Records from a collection

···

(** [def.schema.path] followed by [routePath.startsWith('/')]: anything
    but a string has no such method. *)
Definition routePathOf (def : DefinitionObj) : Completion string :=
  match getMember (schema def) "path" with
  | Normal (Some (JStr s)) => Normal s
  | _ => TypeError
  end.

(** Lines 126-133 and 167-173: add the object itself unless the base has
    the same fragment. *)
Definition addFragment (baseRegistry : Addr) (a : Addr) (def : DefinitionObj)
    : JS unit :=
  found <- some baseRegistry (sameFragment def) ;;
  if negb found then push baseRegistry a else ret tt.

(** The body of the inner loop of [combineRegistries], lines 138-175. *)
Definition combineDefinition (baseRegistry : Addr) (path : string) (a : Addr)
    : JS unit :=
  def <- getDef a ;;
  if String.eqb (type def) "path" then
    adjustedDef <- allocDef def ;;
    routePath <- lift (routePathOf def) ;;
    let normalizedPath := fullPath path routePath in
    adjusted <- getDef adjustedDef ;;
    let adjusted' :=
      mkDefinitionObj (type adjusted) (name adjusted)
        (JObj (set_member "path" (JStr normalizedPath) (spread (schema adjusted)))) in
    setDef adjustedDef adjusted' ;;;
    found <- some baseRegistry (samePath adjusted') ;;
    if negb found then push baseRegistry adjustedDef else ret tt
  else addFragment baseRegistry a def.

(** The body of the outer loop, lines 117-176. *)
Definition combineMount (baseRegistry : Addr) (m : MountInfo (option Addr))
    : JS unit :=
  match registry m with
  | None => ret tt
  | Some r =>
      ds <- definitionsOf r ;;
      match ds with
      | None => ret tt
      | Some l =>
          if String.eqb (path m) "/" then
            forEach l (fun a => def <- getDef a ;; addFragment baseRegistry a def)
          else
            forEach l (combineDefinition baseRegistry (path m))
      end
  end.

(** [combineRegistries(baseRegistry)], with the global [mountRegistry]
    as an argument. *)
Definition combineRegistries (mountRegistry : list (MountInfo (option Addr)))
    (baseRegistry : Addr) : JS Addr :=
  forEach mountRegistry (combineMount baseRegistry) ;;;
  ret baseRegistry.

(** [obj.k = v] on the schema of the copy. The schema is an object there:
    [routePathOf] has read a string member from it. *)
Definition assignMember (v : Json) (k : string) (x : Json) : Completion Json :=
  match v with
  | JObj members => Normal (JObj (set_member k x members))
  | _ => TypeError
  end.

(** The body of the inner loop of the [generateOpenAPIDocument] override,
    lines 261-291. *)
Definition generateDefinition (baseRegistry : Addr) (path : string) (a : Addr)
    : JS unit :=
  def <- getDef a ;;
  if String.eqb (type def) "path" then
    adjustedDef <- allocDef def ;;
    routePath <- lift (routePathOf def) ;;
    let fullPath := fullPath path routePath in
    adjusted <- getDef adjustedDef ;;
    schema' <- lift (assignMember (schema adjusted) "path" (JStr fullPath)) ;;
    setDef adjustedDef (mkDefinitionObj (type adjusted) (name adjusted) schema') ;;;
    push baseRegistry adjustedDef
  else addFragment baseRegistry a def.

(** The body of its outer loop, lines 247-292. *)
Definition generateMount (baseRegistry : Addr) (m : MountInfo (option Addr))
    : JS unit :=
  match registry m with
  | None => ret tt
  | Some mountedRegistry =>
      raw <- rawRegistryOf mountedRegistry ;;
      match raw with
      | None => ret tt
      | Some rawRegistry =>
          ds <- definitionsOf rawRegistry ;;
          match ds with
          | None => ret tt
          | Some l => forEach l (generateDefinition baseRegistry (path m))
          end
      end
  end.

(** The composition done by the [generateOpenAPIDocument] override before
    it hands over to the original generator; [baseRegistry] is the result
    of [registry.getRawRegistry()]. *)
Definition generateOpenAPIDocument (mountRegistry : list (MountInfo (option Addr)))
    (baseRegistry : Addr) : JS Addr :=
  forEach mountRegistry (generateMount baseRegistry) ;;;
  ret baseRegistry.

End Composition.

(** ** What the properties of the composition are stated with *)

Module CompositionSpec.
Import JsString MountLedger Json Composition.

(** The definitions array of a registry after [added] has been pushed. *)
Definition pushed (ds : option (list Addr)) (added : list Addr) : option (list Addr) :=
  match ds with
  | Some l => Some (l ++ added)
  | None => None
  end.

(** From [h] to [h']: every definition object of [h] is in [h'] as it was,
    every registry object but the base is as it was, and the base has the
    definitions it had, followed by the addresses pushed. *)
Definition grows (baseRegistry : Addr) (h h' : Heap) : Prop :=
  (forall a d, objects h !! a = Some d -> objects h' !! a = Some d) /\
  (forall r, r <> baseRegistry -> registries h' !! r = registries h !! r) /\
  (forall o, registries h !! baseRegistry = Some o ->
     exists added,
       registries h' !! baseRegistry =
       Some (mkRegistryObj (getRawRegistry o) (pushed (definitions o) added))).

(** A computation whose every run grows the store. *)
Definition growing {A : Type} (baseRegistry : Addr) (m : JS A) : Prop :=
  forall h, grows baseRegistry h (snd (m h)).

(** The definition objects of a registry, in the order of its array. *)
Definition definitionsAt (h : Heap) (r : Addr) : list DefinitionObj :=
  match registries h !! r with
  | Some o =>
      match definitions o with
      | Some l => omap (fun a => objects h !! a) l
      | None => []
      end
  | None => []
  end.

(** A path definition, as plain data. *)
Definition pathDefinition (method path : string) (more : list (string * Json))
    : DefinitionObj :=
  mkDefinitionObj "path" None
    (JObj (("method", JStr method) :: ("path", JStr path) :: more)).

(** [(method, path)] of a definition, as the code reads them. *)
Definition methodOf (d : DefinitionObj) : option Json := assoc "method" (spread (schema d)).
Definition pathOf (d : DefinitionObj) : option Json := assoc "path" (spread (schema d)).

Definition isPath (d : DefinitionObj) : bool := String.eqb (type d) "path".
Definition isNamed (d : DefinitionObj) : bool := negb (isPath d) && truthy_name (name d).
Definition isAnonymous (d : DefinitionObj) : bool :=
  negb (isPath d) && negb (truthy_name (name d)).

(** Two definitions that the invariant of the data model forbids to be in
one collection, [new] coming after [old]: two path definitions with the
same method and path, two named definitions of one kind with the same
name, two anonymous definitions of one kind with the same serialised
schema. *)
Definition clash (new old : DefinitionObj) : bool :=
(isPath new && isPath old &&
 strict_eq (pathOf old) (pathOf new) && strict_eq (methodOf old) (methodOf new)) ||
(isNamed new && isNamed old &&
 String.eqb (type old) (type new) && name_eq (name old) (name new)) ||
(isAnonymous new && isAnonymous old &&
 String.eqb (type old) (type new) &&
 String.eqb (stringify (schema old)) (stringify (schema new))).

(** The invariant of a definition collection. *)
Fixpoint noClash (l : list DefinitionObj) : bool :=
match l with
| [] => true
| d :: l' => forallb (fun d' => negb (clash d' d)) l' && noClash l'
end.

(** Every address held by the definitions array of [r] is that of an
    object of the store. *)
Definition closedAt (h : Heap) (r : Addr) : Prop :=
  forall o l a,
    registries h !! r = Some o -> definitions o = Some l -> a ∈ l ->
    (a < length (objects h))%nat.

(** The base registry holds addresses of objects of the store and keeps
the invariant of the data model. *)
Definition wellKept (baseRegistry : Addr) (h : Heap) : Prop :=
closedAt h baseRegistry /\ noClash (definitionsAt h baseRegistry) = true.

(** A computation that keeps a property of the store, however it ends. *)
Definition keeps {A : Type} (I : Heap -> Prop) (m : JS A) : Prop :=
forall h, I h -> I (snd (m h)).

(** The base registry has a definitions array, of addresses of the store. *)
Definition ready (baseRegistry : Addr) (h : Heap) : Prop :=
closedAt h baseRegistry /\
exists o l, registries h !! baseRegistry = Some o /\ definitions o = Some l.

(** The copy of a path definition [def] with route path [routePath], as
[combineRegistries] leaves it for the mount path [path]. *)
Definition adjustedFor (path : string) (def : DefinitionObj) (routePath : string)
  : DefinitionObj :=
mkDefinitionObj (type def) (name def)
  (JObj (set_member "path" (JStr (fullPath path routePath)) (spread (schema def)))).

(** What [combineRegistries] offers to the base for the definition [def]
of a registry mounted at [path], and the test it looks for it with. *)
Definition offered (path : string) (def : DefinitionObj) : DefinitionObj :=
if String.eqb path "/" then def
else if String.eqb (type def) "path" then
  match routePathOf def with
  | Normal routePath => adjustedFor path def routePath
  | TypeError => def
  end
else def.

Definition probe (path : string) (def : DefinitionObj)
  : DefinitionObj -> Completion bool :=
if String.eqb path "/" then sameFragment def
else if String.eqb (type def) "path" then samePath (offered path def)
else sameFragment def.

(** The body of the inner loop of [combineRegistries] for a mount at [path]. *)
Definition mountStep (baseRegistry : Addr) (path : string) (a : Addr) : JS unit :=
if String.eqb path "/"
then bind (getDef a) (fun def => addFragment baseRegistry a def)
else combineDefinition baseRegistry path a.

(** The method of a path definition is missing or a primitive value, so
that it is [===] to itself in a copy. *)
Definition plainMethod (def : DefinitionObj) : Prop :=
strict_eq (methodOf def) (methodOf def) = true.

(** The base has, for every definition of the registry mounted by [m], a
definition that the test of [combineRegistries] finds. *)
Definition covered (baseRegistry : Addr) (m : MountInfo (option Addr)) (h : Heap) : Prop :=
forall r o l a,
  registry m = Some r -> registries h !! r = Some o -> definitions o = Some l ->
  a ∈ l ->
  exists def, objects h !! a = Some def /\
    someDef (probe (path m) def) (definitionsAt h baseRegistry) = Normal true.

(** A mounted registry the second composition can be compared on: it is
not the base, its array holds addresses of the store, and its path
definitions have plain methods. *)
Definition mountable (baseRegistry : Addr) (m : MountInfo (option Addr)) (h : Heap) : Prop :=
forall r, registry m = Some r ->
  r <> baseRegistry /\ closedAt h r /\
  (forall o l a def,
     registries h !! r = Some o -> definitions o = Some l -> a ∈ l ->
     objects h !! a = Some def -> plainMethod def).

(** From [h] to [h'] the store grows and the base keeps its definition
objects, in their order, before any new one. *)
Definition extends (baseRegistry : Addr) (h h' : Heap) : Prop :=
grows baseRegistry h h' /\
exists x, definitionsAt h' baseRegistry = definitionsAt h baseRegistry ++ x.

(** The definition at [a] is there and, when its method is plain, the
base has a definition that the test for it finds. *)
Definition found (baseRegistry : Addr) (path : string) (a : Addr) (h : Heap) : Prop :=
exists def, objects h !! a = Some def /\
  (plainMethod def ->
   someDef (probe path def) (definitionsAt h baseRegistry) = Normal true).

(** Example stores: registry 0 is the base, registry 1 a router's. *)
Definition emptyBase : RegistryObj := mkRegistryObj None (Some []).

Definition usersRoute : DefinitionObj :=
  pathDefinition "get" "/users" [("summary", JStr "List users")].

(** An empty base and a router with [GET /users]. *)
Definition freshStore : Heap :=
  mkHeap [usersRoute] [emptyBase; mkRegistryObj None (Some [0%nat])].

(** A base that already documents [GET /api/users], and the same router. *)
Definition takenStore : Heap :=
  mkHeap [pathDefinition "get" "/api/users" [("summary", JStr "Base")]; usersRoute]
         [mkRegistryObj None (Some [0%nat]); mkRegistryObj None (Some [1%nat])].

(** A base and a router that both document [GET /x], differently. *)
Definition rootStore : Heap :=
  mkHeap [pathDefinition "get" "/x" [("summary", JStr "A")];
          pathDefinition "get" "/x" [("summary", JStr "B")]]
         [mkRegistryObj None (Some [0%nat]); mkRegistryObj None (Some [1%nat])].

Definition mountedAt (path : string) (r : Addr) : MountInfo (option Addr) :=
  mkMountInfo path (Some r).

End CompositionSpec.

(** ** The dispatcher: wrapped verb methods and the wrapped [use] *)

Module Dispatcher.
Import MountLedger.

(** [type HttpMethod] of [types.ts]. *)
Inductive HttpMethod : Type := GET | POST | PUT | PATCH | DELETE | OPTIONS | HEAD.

···

Using the records above, filter out every line that lacks the string "mountedRegistry" and copy the rest.

■ **Response**
  | Some mountedRegistry =>
      raw <- rawRegistryOf mountedRegistry ;;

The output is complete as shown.